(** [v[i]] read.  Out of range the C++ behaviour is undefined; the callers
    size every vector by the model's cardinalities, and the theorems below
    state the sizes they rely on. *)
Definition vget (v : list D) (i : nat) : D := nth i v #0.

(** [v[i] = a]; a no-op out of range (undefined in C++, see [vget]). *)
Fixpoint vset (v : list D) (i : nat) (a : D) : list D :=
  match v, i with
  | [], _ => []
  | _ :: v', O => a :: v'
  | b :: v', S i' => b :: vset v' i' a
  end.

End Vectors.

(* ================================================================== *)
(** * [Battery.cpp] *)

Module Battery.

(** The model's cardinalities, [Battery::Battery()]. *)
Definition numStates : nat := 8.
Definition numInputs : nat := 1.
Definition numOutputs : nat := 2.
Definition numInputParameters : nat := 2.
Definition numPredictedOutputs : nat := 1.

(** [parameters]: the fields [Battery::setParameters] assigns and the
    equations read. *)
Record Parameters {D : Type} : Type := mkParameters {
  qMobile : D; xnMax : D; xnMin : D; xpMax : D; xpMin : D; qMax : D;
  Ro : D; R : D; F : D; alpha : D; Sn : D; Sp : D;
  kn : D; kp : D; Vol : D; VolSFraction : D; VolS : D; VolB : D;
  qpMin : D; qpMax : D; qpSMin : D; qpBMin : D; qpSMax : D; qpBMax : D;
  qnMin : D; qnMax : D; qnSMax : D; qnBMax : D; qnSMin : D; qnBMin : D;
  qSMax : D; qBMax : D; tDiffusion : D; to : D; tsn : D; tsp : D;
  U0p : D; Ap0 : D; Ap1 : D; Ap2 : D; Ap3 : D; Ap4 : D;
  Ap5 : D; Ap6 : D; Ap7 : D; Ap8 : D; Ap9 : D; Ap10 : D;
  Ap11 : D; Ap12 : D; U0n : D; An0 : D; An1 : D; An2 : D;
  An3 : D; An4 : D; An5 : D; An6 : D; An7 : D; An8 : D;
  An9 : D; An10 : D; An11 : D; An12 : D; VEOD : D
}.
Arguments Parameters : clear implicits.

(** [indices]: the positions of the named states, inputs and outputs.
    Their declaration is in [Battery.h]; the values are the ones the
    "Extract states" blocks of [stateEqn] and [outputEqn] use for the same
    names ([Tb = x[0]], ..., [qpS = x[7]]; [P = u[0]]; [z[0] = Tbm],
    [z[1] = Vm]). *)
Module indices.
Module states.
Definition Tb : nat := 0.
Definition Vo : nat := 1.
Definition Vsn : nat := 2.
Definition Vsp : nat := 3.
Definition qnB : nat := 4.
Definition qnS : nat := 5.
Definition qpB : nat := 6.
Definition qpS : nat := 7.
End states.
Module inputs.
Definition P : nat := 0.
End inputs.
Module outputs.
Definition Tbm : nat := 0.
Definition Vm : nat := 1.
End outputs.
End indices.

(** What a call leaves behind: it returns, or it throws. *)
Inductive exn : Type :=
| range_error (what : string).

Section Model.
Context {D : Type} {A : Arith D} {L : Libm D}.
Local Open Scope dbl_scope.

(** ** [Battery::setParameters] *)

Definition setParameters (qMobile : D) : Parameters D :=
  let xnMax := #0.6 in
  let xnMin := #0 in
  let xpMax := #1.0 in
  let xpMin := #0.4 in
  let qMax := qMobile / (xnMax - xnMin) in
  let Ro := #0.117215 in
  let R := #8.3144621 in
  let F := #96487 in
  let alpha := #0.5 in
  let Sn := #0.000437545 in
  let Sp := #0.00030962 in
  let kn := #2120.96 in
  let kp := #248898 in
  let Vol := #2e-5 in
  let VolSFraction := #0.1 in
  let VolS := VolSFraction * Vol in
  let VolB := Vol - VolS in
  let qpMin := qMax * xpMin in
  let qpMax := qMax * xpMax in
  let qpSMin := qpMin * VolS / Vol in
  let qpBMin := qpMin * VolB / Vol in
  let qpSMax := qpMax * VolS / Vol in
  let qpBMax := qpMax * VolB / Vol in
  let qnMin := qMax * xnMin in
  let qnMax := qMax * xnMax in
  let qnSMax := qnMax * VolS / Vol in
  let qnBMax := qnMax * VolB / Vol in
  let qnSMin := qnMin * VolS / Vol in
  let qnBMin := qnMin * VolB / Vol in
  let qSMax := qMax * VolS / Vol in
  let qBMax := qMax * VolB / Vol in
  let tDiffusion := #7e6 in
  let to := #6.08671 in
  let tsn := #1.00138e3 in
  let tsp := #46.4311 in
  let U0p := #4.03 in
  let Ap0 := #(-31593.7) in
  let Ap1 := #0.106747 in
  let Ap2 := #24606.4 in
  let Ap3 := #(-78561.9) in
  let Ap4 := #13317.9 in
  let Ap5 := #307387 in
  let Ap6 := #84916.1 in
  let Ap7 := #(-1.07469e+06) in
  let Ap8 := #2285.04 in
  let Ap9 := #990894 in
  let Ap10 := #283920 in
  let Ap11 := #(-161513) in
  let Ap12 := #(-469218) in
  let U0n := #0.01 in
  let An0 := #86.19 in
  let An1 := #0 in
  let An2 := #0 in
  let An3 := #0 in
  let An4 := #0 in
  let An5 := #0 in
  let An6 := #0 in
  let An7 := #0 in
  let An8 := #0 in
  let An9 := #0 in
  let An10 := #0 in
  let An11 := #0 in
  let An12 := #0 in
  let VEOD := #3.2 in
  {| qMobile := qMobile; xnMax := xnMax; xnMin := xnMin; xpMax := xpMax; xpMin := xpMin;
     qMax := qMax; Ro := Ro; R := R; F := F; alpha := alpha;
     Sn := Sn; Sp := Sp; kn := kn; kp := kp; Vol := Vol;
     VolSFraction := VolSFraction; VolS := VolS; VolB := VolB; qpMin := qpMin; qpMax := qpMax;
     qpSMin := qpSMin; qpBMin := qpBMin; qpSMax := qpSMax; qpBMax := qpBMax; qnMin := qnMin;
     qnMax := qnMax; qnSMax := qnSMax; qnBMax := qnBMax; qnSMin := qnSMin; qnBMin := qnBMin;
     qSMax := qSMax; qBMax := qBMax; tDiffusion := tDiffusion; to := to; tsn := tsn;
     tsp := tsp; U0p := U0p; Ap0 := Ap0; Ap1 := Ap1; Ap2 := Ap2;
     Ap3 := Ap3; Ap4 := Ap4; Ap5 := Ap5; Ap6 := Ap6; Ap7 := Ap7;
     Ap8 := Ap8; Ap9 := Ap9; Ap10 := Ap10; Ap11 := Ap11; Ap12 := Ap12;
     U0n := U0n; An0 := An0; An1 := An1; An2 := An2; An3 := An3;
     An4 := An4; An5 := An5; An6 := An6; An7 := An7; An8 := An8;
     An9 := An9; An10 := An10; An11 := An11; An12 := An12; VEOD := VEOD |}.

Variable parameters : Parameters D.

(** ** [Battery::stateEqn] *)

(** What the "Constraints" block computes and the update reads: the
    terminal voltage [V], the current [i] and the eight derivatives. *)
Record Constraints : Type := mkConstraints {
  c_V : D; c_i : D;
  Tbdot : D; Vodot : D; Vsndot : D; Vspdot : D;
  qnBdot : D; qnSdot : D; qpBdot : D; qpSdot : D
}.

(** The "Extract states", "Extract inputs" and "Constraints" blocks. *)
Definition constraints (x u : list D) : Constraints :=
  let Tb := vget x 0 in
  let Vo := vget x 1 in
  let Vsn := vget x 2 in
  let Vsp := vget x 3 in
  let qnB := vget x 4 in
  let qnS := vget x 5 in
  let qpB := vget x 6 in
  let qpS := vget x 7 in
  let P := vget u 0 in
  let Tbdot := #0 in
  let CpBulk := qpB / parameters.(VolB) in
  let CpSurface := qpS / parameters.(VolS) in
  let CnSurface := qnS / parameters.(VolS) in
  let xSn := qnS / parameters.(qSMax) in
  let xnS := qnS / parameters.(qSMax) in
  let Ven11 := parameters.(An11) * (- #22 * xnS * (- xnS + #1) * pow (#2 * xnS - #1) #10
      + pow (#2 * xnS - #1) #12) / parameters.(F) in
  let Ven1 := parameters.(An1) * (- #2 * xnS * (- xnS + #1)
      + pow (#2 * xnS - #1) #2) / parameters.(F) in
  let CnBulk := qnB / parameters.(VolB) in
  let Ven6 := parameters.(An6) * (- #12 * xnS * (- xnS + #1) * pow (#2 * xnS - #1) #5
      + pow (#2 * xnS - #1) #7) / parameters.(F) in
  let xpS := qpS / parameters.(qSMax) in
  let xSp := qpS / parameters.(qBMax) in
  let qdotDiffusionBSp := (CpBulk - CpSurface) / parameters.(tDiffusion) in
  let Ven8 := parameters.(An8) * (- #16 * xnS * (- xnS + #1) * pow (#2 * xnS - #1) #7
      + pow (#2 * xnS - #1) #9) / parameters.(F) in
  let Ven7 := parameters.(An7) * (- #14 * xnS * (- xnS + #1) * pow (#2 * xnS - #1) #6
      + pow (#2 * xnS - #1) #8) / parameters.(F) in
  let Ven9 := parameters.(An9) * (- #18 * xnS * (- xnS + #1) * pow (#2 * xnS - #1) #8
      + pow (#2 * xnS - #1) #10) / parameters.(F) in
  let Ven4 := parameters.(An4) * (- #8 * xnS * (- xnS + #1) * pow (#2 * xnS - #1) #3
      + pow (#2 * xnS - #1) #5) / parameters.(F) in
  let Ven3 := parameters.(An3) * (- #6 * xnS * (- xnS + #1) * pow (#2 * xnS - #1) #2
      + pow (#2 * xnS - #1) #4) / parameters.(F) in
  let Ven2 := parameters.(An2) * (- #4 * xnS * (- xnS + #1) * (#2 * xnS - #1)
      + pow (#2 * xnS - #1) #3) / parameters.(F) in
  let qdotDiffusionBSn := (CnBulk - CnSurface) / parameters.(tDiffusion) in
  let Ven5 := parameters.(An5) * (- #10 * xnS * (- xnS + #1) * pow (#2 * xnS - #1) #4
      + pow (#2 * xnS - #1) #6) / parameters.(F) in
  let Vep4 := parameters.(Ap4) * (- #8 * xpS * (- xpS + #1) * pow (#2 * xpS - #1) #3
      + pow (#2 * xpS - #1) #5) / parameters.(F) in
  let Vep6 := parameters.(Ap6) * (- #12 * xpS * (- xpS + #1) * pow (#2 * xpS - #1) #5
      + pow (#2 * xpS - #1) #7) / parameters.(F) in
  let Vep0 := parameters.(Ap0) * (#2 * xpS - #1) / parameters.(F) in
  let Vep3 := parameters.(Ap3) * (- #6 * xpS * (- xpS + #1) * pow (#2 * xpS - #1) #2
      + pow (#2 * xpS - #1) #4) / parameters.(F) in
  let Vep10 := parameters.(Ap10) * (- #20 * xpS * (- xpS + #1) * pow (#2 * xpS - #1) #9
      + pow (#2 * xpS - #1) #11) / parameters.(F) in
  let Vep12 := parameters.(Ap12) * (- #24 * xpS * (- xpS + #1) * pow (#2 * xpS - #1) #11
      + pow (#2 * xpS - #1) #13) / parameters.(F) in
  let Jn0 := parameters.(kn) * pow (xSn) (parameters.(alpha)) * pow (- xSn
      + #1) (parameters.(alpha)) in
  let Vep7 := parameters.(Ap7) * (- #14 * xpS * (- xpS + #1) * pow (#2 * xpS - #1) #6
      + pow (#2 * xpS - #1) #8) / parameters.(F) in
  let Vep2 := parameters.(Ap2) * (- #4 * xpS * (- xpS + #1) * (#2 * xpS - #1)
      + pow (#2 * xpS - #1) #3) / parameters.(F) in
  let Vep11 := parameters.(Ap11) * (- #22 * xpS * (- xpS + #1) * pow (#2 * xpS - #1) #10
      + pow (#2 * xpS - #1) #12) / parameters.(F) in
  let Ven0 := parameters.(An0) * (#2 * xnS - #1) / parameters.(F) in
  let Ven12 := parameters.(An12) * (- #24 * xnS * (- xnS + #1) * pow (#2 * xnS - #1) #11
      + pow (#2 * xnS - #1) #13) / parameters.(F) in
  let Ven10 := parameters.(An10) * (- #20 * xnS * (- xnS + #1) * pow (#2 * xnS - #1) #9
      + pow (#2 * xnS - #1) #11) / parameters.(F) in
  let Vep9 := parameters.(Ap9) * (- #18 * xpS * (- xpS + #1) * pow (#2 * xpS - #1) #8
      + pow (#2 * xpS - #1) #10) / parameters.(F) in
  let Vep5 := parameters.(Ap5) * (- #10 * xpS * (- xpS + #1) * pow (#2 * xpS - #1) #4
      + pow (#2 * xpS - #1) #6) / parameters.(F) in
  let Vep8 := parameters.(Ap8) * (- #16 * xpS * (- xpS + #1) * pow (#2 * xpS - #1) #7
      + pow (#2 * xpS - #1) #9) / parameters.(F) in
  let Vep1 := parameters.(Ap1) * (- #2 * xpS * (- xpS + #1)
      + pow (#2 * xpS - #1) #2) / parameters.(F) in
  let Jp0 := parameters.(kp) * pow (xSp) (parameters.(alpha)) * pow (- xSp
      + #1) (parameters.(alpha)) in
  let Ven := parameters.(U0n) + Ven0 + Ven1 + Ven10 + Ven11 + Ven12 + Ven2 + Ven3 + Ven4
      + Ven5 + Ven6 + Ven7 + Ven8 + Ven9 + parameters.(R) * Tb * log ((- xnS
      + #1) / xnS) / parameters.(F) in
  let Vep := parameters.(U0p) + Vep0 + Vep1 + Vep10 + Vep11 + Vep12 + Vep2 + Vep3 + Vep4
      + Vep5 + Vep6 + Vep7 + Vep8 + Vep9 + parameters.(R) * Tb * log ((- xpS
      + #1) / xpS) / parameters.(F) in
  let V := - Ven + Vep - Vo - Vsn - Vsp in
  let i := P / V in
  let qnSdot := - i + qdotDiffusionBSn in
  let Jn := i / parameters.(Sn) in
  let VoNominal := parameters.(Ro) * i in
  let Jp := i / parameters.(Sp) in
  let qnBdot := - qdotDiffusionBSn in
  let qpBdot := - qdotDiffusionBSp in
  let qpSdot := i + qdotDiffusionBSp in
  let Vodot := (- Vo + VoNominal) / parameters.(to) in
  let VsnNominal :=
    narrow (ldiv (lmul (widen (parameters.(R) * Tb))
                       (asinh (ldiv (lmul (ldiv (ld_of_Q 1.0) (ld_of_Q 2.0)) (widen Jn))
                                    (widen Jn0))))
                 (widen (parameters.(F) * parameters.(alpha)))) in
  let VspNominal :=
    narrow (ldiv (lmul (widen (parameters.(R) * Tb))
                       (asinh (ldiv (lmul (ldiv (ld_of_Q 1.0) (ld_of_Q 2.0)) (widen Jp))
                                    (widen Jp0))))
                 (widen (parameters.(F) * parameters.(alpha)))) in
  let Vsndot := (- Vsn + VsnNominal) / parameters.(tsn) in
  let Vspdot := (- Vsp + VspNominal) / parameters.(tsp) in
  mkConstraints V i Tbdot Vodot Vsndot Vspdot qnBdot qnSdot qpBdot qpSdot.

━━━━━━━━━━━━━━━━━━━━

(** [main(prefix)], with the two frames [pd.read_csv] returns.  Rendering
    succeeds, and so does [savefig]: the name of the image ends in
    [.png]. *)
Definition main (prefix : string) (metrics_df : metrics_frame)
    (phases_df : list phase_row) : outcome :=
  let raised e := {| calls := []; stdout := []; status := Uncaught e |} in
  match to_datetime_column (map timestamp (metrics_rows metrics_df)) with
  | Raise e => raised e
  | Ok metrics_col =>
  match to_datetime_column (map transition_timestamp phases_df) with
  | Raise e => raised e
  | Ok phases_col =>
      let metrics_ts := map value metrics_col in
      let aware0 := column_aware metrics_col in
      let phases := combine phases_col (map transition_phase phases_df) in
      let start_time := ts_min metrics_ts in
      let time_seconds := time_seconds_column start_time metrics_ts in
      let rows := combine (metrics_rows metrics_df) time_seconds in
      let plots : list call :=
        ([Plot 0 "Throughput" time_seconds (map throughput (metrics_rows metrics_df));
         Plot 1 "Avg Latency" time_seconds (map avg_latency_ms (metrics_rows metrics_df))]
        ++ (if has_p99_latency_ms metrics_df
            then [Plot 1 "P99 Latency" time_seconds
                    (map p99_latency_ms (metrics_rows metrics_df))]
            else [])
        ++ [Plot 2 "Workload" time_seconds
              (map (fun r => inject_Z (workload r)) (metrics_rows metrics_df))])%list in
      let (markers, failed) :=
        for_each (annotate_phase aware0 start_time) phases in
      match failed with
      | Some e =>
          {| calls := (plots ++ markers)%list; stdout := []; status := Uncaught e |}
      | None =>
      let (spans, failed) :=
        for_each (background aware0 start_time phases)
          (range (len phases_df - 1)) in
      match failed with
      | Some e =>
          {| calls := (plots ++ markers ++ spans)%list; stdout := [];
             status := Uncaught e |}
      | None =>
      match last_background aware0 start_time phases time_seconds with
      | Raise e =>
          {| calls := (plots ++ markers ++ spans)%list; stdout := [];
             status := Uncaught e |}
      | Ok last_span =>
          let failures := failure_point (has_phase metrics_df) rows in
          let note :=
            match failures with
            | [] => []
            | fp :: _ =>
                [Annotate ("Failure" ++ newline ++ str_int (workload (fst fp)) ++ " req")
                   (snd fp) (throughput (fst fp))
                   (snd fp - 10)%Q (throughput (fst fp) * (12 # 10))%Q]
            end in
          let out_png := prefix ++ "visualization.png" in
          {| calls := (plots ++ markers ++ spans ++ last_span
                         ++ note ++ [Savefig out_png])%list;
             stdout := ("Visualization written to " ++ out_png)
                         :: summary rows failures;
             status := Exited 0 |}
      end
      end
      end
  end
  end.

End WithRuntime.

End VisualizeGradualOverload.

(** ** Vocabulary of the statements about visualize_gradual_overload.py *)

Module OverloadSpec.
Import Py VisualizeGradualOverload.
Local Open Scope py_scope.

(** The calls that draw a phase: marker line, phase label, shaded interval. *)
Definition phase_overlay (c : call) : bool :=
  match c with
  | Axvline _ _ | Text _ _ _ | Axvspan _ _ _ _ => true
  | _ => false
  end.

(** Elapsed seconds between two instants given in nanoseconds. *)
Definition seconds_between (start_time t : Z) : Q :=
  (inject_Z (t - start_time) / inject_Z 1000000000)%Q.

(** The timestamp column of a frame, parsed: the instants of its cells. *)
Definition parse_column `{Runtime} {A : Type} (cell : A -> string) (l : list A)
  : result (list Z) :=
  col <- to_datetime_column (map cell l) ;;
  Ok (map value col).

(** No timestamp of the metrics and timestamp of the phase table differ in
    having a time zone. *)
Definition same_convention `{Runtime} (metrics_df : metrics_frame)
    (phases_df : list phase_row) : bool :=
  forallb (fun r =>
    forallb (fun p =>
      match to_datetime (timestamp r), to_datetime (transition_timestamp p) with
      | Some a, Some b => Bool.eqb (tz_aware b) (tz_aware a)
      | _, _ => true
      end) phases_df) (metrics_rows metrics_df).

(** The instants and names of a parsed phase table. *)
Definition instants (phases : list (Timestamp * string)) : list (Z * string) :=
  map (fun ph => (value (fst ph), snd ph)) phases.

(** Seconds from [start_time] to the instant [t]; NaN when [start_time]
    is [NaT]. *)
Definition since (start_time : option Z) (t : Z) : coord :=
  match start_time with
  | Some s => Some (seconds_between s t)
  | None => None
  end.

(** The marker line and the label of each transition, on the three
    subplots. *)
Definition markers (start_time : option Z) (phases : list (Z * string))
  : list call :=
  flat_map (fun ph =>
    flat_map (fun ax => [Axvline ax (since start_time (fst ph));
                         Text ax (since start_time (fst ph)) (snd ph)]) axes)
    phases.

━━━━━━━━━━━━━━━━━━━━

**Task requirements:** Reply with nothing but the number of lines in the entries that include "string".

**Reply to the task:** 5